Lemma hex_digit_range c d : hex_digit c = Some d → 0 <= d < 16 ∧ c <> 0.
Proof.
  unfold hex_digit. repeat case_b; intros [= <-]; apply zbetween_spec in E || idtac;
    try (apply zbetween_spec in E0); try (apply zbetween_spec in E1); lia.
Qed.

Lemma hex_loop_digits Str ds tail v :
  Forall2 (λ c d, hex_digit c = Some d) Str ds →
  hex_loop (Str ++ tail) (u64 v) = hex_loop tail (u64 (hex_number ds v)).
Proof.
  intros F. revert v. induction F as [|c d Str ds E F IH]; intros v; [done|].
  destruct (hex_digit_range c d E) as [Hd Hc]. cbn [app hex_loop]. rewrite (proj2 (Z.eqb_neq c 0)) by done.
  cbv zeta. rewrite E.
  assert (Z.lor (u64 (Z.shiftl (u64 v) 4)) d = u64 (v * 16 + d)) as ->; [|apply IH].
  rewrite Z.shiftl_mul_pow2 by lia. unfold u64. rewrite Z.mul_mod_idemp_l by lia.
  replace ((v * 2 ^ 4) mod 2 ^ 64) with (Z.shiftl ((v mod 2 ^ 60)) 4)
    by (rewrite Z.shiftl_mul_pow2 by lia; Z.div_mod_to_equations; lia).
  rewrite Z.lor_comm, lor_shiftl_add by lia. Z.div_mod_to_equations. lia.
Qed.

(** A number with its prefix is read modulo 2^64; a character that is no digit
    ends it, but shifts it by one digit first. *)
Theorem HexStrToUintn_exact x Str ds tail :
  x = 120 ∨ x = 88 → Forall2 (λ c d, hex_digit c = Some d) Str ds →
  (tail = [] → HexStrToUintn (48 :: x :: Str ++ tail) = u64 (hex_number ds 0)) ∧
  (∀ c t, tail = c :: t → c <> 0 → hex_digit c = None →
     HexStrToUintn (48 :: x :: Str ++ tail) = u64 (hex_number ds 0 * 16)).
Proof.
  intros Hx F. unfold HexStrToUintn.
  replace ((x =? 120) || (x =? 88)) with true by (by destruct Hx as [->| ->]).
  pose proof (hex_loop_digits Str ds tail 0 F) as L. change (u64 0) with 0 in L. rewrite L.
  split; [by intros ->|].
  intros c t -> Hc E. cbn [hex_loop]. rewrite (proj2 (Z.eqb_neq c 0)) by done. cbv zeta. rewrite E.
  rewrite Z.shiftl_mul_pow2 by lia. unfold u64. by rewrite Z.mul_mod_idemp_l by lia.
Qed.

(** ** Properties *)


(** The check of the end is in 32 bits, and so is the driver's: at offset
    0xFFFFF000 a file of 4 KiB to 16 MiB passes both, its first sector replaces the
    last of the flash, the rest the flash from its first byte on, where the loader
    is, and the program reports success. *)
Theorem FlashApp_raw_wraps {H} `{NorLaws H} (e : ENV H) app name fs Data :
  nor_ready (flash e) = true → flawless (H := H) → pool_plenty (pool e) →
  (∀ name, Forall byte_ok (snd (sh_read (fs name)))) → contents (fs name) = inr Data →
  4096 <= len Data <= NOR_SIZE →
  ∃ e', FlashAppEntry EFI_SUCCESS [app; raw_word; [102; 102; 102; 102; 102; 48; 48; 48]; name] EFI_SUCCESS fs e =
      Some (EFI_SUCCESS, e') ∧
    (∀ i, 0 <= i < 4096 → nor_mem (flash e') (0xFFF000 + i) = default 0 (rd Data i)) ∧
    (∀ i, 4096 <= i < len Data → nor_mem (flash e') (i - 4096) = default 0 (rd Data i)).
Proof.
  intros R Fl Pl B C L.
  set (Argv := [app; raw_word; [102; 102; 102; 102; 102; 48; 48; 48]; name]).
  assert (decision EFI_SUCCESS Argv EFI_SUCCESS fs = inr (0xFFFFF000, Data)) as D.
  { unfold decision, Argv. cbn [EFI_ERROR]. rewrite decide_True by done.
    change (u32 (HexStrToUintn _)) with 0xFFFFF000. unfold request. rewrite C. unfold raw_accepts.
    unfold NOR_SIZE in *. rewrite (u32_small (len Data)) by lia. change (0xFFFFF000 mod 4096 =? 0) with true.
    replace (u32 (0xFFFFF000 + len Data)) with (len Data - 4096) by (unfold u32; Z.div_mod_to_equations; lia).
    by rewrite (proj2 (Z.leb_le _ _)) by lia. }
  destruct (entry_outcome EFI_SUCCESS Argv EFI_SUCCESS fs e R B) as (st & e' & E & _ & _ & O).
  destruct (decision_inr _ _ _ _ B _ _ D) as [S BD]. rewrite D in O. cbv zeta in O.
  rewrite (u32_small (len Data)) in O by (unfold NOR_SIZE in *; lia). destruct O as [O1 O2].
  assert (st = EFI_SUCCESS) as -> by (apply O2; try done; [by apply reaches_wrap|lia]).
  destruct (O1 eq_refl) as [_ I]. specialize (I ltac:(lia) BD).
  assert (∀ x i, 0 <= x < NOR_SIZE → 0 <= i < len Data → pos 0xFFFFF000 x = i →
            nor_mem (flash e') x = default 0 (rd Data i)) as X.
  { intros x i Hx Hi Ep. rewrite I by done. unfold image. rewrite Ep. by rewrite (proj2 (Z.ltb_lt _ _)) by lia. }
  exists e'. split_and!; [exact E|..]; intros i Hi; apply X; unfold pos, NOR_SIZE in *;
    try lia; Z.div_mod_to_equations; lia.
Qed.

☆ ☆ ☆ ☆ ☆ ☆ ☆

> Task goal
Exactly the lines above from the one with "destruct (hex_digit_range c" to the one with "(** A number", both included, are to be quoted; leave the rest out.

> Exercise result
  destruct (hex_digit_range c d E) as [Hd Hc]. cbn [app hex_loop]. rewrite (proj2 (Z.eqb_neq c 0)) by done.
  cbv zeta. rewrite E.
  assert (Z.lor (u64 (Z.shiftl (u64 v) 4)) d = u64 (v * 16 + d)) as ->; [|apply IH].
  rewrite Z.shiftl_mul_pow2 by lia. unfold u64. rewrite Z.mul_mod_idemp_l by lia.
  replace ((v * 2 ^ 4) mod 2 ^ 64) with (Z.shiftl ((v mod 2 ^ 60)) 4)
    by (rewrite Z.shiftl_mul_pow2 by lia; Z.div_mod_to_equations; lia).
  rewrite Z.lor_comm, lor_shiftl_add by lia. Z.div_mod_to_equations. lia.
Qed.

(** A number with its prefix is read modulo 2^64; a character that is no digit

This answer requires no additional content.